Комиссар тяжело вздохнул.
– Значит, и конфеты были для меня, – сказала я.
– Я сожалею… Но похоже на то.
– Господин комиссар, вы… Вам что-нибудь понятно? Что-нибудь удалось выяснить?
– Немного, к сожалению. В описаниях, которые мы собрали в больнице, есть парочка напоминающих вашего парня в джинсовом костюме. В больницу он, правда, приходил не в джинсах. Если это вообще он: средний рост, брюнет, довольно красивый, около тридцати лет – этого мало, крайне мало, понимаешь? Мы попробуем сделать фоторобот, тебе надо будет прийти в полицию…
– Он русский, – сказала я убежденно.
Комиссар удивился.
– Русский, я вам говорю! Я это поняла.
– Вот так, просто взяла и поняла?
– Во-первых, в России носят джинсовые костюмы.
– Уф, старая песня!
– И каскетки! Есть любители носить их задом наперед.
– Не морочь мне голову, ладно? Давай сразу во-вторых!
– Не знаю… Во-вторых нету. Я перебрала всех возможных иностранцев, но как-то не подумала, что быть русским – это тоже быть иностранцем… А если бы подумала, то сразу бы поняла – этот парень русский, без всяких сомнений! И точка.
– И я, по-твоему, подобные показания должен зафиксировать? – проворчал комиссар.
Я пожала плечами. Почему бы и нет, собственно?
– Мы установили по номерам машины: она взята напрокат в Бельгии, платили наличными, имя наверняка вымышленное. Не русское, во всяком случае.
– Наличные – это очень по-русски.
– Да, слыхал я про это. Стало быть, русский… Впрочем, я и сам подумывал на эту тему. Ты знаешь, что экологисты из «Чистой планеты» собирались вступить в борьбу с русской мафией, вывозящей ядерные отходы?
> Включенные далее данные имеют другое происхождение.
(** C5: An event of a sender who is not admitted (not on the allowlist, no account, or
    one that is pending, suspended, being deleted or deleted) leaves nothing
    behind but its message row, the account and identity rows, and replies:
    every other table, every stored object and export file is as before and no
    outside service is called, whatever the event contains and whatever faults
    strike. *)
Theorem gate_holds (ev : InboundEvent) (w : World) (Hkeys : users_keyed (w_db w)) (Hbar : barred ev (w_db w)) :
  private_same w (snd (HandleEvent local cfg objects ev w)).
Proof.
  apply (event_absorbed private_same private_same (absorbs_self _)); [apply private_claim|apply (gate_finish private_same)|].
  intros pm w2 _ Ha. by apply (gate_route private_same _ _ _ (w_db w)).
Qed.

(** ** Payloads *)

(** A text that reads as a confirmation, as the start command or as a question
    about privacy. *)
Definition about_consent (ev : InboundEvent) : Prop :=
  ev_type ev = EventTextReceived /\ Kind (Parse (ev_text ev)) ∈ [IntentConfirm; IntentStart; IntentPrivacy].

Lemma isConsentRelated_spec ev : isConsentRelated ev = true <-> about_consent ev.
Proof.
  unfold isConsentRelated, about_consent. rewrite andb_true_iff, String.eqb_eq.
  rewrite !elem_of_cons, elem_of_nil. destruct (Kind (Parse (ev_text ev))); naive_solver.
Qed.

(** The events whose words are not kept: those of rejected senders, and those of
    senders without recorded consent unless the text is about consent. *)
Definition unconsented (ev : InboundEvent) (d : DB) : Prop :=
  Allowlisted cfg (ev_user ev) = false \/
  (~ about_consent ev /\ forall u, linked ev u d -> usr_status u = UserPending).

Lemma storage_redacts ev w raw redact w1 : unconsented ev (w_db w) -> storage_choice cfg ev w = (Ok (raw, redact), w1) ->
  (raw = redacted_payload \/ redact = true) /\ w_db w1 = w_db w.
Proof.
  intros Hun Hr. unfold storage_choice in Hr. destruct (Allowlisted cfg (ev_user ev)) eqn:Hal; simpl in Hr.
  - destruct Hun as [Hun|[Hc Hl]]; [congruence|]. rewrite <- isConsentRelated_spec, not_true_iff_false in Hc. apply bind_Ok in Hr as (found & w2 & Hf & Hr). apply attempt_Ok in Hf.
    pose proof (find_user_same ev w) as Hd. unfold on_db in Hd. rewrite Hf in Hd. simpl in Hd. rewrite Hc in Hr. destruct found as [u|e].
    + apply find_user_Ok in Hf as [Hu _]. apply ret_Ok in Hr as [[= <- <-] <-]. split; [right|by rewrite Hd].
      by rewrite bool_decide_eq_true_2 by (by apply Hl).
    + destruct (IsCode e CodeNotFound); [|done]. apply ret_Ok in Hr as [[= <- <-] <-]. by split; [right|].
  - apply ret_Ok in Hr as [[= <- <-] <-]. by split; [left|].
Qed.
Не больше и не меньше! Эти ребята – снимаю, конечно, шляпу перед их храбростью, – но они все сумасшедшие! Разве что молодостью можно извинить их самонадеянность… Это же все равно что выйти невооруженным навстречу танковой дивизии! Эх, горячие головы, да дурные…
Комиссар покачал удрученно головой.
– Тебе лучше? – заговорил он снова. Я кивнула. – К тому же то, что случилось сегодня, напоминает мне… Около двух лет назад в Париже произошло подобное преступление: расстреляли человека через дверь. Убит был один русский, Владимир Мазарин, богатый, из ваших «новых». Дело это очень нашумело. Убийца был, судя по всему, наемный, из России.
– Вы думаете, это тот же самый?
– Не обязательно. Такими убийствами напичканы американские фильмы про мафию – ничего и изобретать не надо, бери готовый рецепт и…
– Погодите, если он наемный убийца… В детективах пишут, что у них всегда один и тот же почерк. Если он стрелок, то почему решил взорвать машину Шерил? Почему подложил отравленный шоколад?
Комиссар вздохнул и пригладил рыжую шевелюру.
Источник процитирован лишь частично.